▶ [Task requirements]
Scan the records below. Report the number of lines containing the word "assert", and nothing more.

[Dataset entries]
(** X23: Changing the password of a stored user, by id, answers 200; the record
    put back under the same id holds the SHA-256 digest of the new
    password, not the password, and the time of the change; every other
    property is the one the record had; and the response is the new record
    without its password. *)
Theorem password_change_stores_the_digest (uuid now k pw : string)
    (fields : list (string * value)) (m : Memory) :
  k <> EmptyString -> pw <> EmptyString ->
  map_get k m = Some (VObj fields) ->
  assoc "id" fields = VStr k ->
  exists updated,
    PUT (memoryStore uuid now) now
      {| param_id := Some k; param_email := None;
         json := Ok (VObj [("password", VStr pw)]) |} m
    = (map_set k updated m, respond 200 (sanitizeUser updated)) /\
    get_prop updated "password" = VStr (sha256_hex pw) /\
    get_prop updated "updatedAt" = VStr now /\
    (forall j, j <> "password" -> j <> "updatedAt" ->
       get_prop updated j = assoc j fields /\
       get_prop (sanitizeUser updated) j = assoc j fields) /\
    exposes_password (sanitizeUser updated) = false.
Proof.
  intros Hk Hpw Hget Hid.
  assert (Hne : is_empty k = false) by (destruct k; [congruence|reflexivity]).
  assert (Hnp : is_empty pw = false) by (destruct pw; [congruence|reflexivity]).
  exists (VObj (set_prop "updatedAt" (VStr now)
                  (set_prop "updatedAt" (VStr now)
                     (set_prop "password" (VStr (sha256_hex pw)) fields)))).
  split; [|split; [|split; [|split]]].
  - unfold PUT, PUT_try. cbn [param_id param_email given json]. rewrite Hne.
    cbn [bind]. unfold find_existing.
    cbn [memoryStore getById key_of mbind option_bind]. rewrite Hget.
    cbn [or_null bind truthy negb read_prop nullish is_undefined is_null orb
         get_prop assoc String.eqb Ascii.eqb Bool.eqb].
    rewrite Hnp. cbn [negb bind hashPassword own_fields set_prop String.eqb
                      Ascii.eqb Bool.eqb without_key List.filter].
    rewrite Hid. cbn [nullish_default nullish is_undefined is_null orb truthy].
    rewrite Hne. cbn [negb memoryStore updateById key_of mbind option_bind].
    rewrite Hget. reflexivity.
  - cbn [get_prop]. rewrite !assoc_set_prop. reflexivity.
  - cbn [get_prop]. rewrite !assoc_set_prop. reflexivity.
  - intros j Hj1 Hj2. apply String.eqb_neq in Hj2.
    pose proof Hj1 as Hj1'. apply String.eqb_neq in Hj1'.
    cbn [sanitizeUser]. unfold sanitizeUser. cbn [truthy negb own_fields get_prop].
    rewrite assoc_without_key by exact Hj1.
    rewrite !assoc_set_prop, Hj2, Hj1'. split; reflexivity.
  - unfold sanitizeUser, exposes_password. cbn [truthy negb own_fields].
    apply has_key_without_key.
Qed.

End MemoryStore.

(** ** The cart's checkout against the order route *)

Section Checkout.
Import Cart.
Context `{Runtime}.

Lemma checkout_payload_has_no_user (items : list value) (meta payload : value) :
  checkout_payload items meta = Ok payload ->
  String.eqb (typeof (JSON_roundtrip payload)) "object" = true /\
  is_null (JSON_roundtrip payload) = false /\
  get_prop (JSON_roundtrip payload) "userId" = VUndefined.
Proof.
  unfold checkout_payload.
  destruct (checkout_items items) as [lines|]; cbn [bind]; [|discriminate].
  intros [= <-]. cbn. destruct (is_undefined meta); repeat split; reflexivity.
Qed.

Lemma checkout_items_of_objects (items : list value) :
  Forall (fun i => nullish i = false) items ->
  exists lines, checkout_items items = Ok lines.
Proof.
  induction 1 as [|i rest Hi _ [lines IH]]; [eexists; reflexivity|].
  cbn [checkout_items]. unfold checkout_item, getPriceValue, read_prop. rewrite Hi.
  cbn [bind].
  destruct (is_undefined (get_prop i "price") || is_null (get_prop i "price"));
    [|destruct (String.eqb (typeof (get_prop i "price")) "number");
      [|destruct (_ && _)]];
    cbn [bind]; rewrite IH; cbn [bind]; eexists; reflexivity.
Qed.

(** X24: The payload the cart sends never has a user id, so the order route
    turns every checkout away: whatever is in the cart and in the store,
    no order is written and the cart is not emptied; and when the cart
    holds at least one item and no item is null, the answer is 400 and the
    message shown is "Failed to create order (400)", the route's own
    explanation being under a key the cart does not read. *)
Theorem checkout_never_places_an_order (items : list value) (meta : value)
    (db : Orders.Store) :
  store (handleCheckout items meta db) = db /\
  cart (handleCheckout items meta db) = items /\
  (items <> [] -> Forall (fun i => nullish i = false) items ->
   text (handleCheckout items meta db) = "Failed to create order (400)").
Proof.
  unfold handleCheckout.
  destruct (List.length items =? 0)%nat eqn:Hlen.
  - split; [reflexivity|]. split; [reflexivity|].
    intros Hne. destruct items; [congruence|discriminate].
  - destruct (checkout_payload items meta) as [payload|message] eqn:Hpay.
    + destruct (checkout_payload_has_no_user _ _ _ Hpay) as (Hobj & Hnull & Huser).
      assert (Hpost :
        Orders.POST {| Orders.json := Ok (JSON_roundtrip payload) |} db
        = (db, {| Orders.status := 400;
                  Orders.body := Orders.Failure "Missing or invalid 'userId'." |})).
      { unfold Orders.POST. cbn [Orders.json bind].
        unfold Orders.validateOrderPayload. rewrite Hobj, Hnull, Huser. reflexivity. }
      rewrite Hpost. cbn. repeat split; reflexivity.
    + split; [reflexivity|]. split; [reflexivity|].
      intros _ Hall. exfalso.
      destruct (checkout_items_of_objects _ Hall) as [lines Hlines].
      unfold checkout_payload in Hpay. rewrite Hlines in Hpay. discriminate Hpay.
Qed.

End Checkout.

(** ** The SafeUser guard and sanitizing *)

Section SafeUsers.
Import Users UserTypes.

Lemma string_of_nat_not_id (i : nat) : String.eqb "id" (string_of_nat i) = false.
Proof. unfold string_of_nat. destruct (Nat.to_uint i); reflexivity. Qed.

Lemma string_of_nat_not_email (i : nat) : String.eqb "email" (string_of_nat i) = false.
Proof. unfold string_of_nat. destruct (Nat.to_uint i); reflexivity. Qed.

Lemma assoc_index_fields (k : string) (elems : list value) (g : nat -> nat) :
  (forall i, String.eqb k (string_of_nat i) = false) ->
  assoc k (imap (fun i e => (string_of_nat (g i), e)) elems) = VUndefined.
Proof.
  intros Hk. revert g. induction elems as [|e rest IH]; intros g; [reflexivity|].
  cbn [imap assoc]. rewrite Hk. apply (IH (fun i => g (S i))).
Qed.

Lemma array_get_name (k : string) (elems : list value) (i : nat) :
  (forall i, String.eqb k (string_of_nat i) = false) ->
  array_get elems i k = VUndefined.
Proof.
  intros Hk. revert i. induction elems as [|e rest IH]; intros i; [reflexivity|].
  cbn [array_get]. rewrite Hk. apply IH.
Qed.

(** X25: Sanitizing never changes the verdict of the SafeUser guard: a value
    passes it after [sanitizeUser] exactly when it passed it before. *)
Theorem sanitizing_keeps_the_guard (user : value) :
  isSafeUser (sanitizeUser user) = isSafeUser user.
Proof.
  unfold sanitizeUser. destruct (truthy user) eqn:Ht; cbn [negb]; [|reflexivity].
  destruct user as [| |b|n|s|l|f]; try discriminate Ht.
  - unfold isSafeUser. rewrite Ht. reflexivity.
  - unfold isSafeUser. rewrite Ht. reflexivity.
  - unfold isSafeUser. cbn [truthy typeof negb orb own_fields get_prop].
    rewrite assoc_without_key by discriminate.
    pose proof (assoc_index_fields "id" (char_values s) (fun i => i)
                  string_of_nat_not_id) as Hid.
    unfold index_fields. cbn beta in Hid. rewrite Hid.
    destruct (negb (is_empty s)); reflexivity.
  - unfold isSafeUser.
    cbn [truthy typeof negb orb own_fields get_prop String.eqb Ascii.eqb Bool.eqb].
    rewrite assoc_without_key by discriminate.
    pose proof (assoc_index_fields "id" l (fun i => i) string_of_nat_not_id) as Hid.
    unfold index_fields. cbn beta in Hid. rewrite Hid.
    rewrite (array_get_name "id" _ _ string_of_nat_not_id). reflexivity.
  - unfold isSafeUser. cbn [truthy typeof negb orb own_fields get_prop String.eqb].
    rewrite !assoc_without_key by discriminate. reflexivity.
Qed.
(** * pybind11_generics: the typed list view [List<T>] (include/pybind11_generics/list.h)

    A shallow embedding of the facade [List<T>] over a dynamically typed
    host list, together with the host-runtime primitives it consumes.

    Modelling choices.
    - Immutable host objects (None, bool, int, str) are values; list objects
      are mutable and live in a store, so a handle to a list is a reference
      [PyListObject a] to the address [a].  Two views holding the same address
      share the list.
    - A null [PyObject*] is [None : handle].
    - The host's error indicator (the pending error of the interpreter) is a
      field of the runtime state; C functions of the host update it.
    - C++ code runs in [Py], a state monad over the runtime with C++
      exceptions as a second outcome.
    - [size_t] and [ssize_t] are 64-bit; values are [Z] with the wrap-around
      written out in [static_cast_ssize_t]. *)

From Stdlib Require Import ZArith Lia.
From stdpp Require Import gmap strings list.

(** ** Host objects and runtime state *)

Definition addr := positive.

Inductive PyObject : Type :=
| Py_None
| PyBool (b : bool)
| PyLong (z : Z)
| PyUnicode (s : string)
| PyListObject (a : addr).

(** [py::handle]: a possibly null [PyObject*]. *)
Definition handle := option PyObject.

Inductive PyExcType : Type :=
| PyExc_IndexError
| PyExc_SystemError
| PyExc_MemoryError
| PyExc_OverflowError.

Record PyErr : Type := mkPyErr { exc_type : PyExcType; exc_msg : string }.

Record PyRuntime : Type := mkPyRuntime {
  ob_item : gmap addr (list PyObject);   (* the items of every live list object *)
  err_indicator : option PyErr;          (* the pending error, if any *)
  out_of_memory : bool                   (* the allocator cannot grow a list *)
}.

Definition set_err (e : option PyErr) (rt : PyRuntime) : PyRuntime :=
  mkPyRuntime (ob_item rt) e (out_of_memory rt).

Definition set_items (a : addr) (items : list PyObject) (rt : PyRuntime) : PyRuntime :=
  mkPyRuntime (<[a := items]> (ob_item rt)) (err_indicator rt) (out_of_memory rt).

(** ** C++ exceptions and the [Py] monad *)

Inductive exception : Type :=
| error_already_set (fetched : option PyErr)   (* carries the fetched pending error *)
| cast_error.

Inductive Result (A : Type) : Type :=
| Return (a : A)
| Throw (e : exception).
Arguments Return {A} a.
Arguments Throw {A} e.

(** A C function of the host: it reads and updates the runtime, and reports
    failure through its return value and the error indicator. *)
Definition C (A : Type) : Type := PyRuntime -> A * PyRuntime.

(** C++ code: it either returns or throws. *)
Definition Py (A : Type) : Type := PyRuntime -> Result A * PyRuntime.

Definition py_ret {A} (a : A) : Py A := fun rt => (Return a, rt).

Definition py_bind {A B} (m : Py A) (k : A -> Py B) : Py B :=
  fun rt =>
    match m rt with
    | (Return a, rt1) => k a rt1
    | (Throw e, rt1) => (Throw e, rt1)
    end.

Definition call {A} (f : C A) : Py A := fun rt => let (a, rt1) := f rt in (Return a, rt1).

Definition lift {A} (r : Result A) : Py A := fun rt => (r, rt).

Notation "'let*' x ':=' m 'in' k" := (py_bind m (fun x => k))
  (at level 10, x name, m at level 100, k at level 200).

(** [throw py::error_already_set()]: the constructor fetches the pending error,
    which clears the indicator, and the exception carries it. *)
Definition throw_error_already_set {A} : Py A :=
  fun rt => (Throw (error_already_set (err_indicator rt)), set_err None rt).

(** The spec's names for the three error kinds, as the exceptions that carry
    them. *)
Definition TypeConversionError : exception := cast_error.
Definition IndexAccessError (e : PyErr) : exception := error_already_set (Some e).
Definition RuntimeOperationError (e : PyErr) : exception := error_already_set (Some e).

(** ** Machine integers *)

Definition PY_SSIZE_T_MAX : Z := 2 ^ 63 - 1.
Definition SIZE_MAX : Z := 2 ^ 64 - 1.

(** [static_cast<ssize_t>(index)] for a [size_t] index. *)
Definition static_cast_ssize_t (index : Z) : Z :=
  let u := (index mod 2 ^ 64)%Z in
  if (u <? 2 ^ 63)%Z then u else (u - 2 ^ 64)%Z.

(** ** Host list primitives *)

(** Modelled from the spec: the host runtime's error-propagation
    primitives.  Setting an error makes it the pending one. *)
Definition PyErr_SetString (ty : PyExcType) (msg : string) (rt : PyRuntime) : PyRuntime :=
  set_err (Some (mkPyErr ty msg)) rt.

▶ [Result for this exercise]
3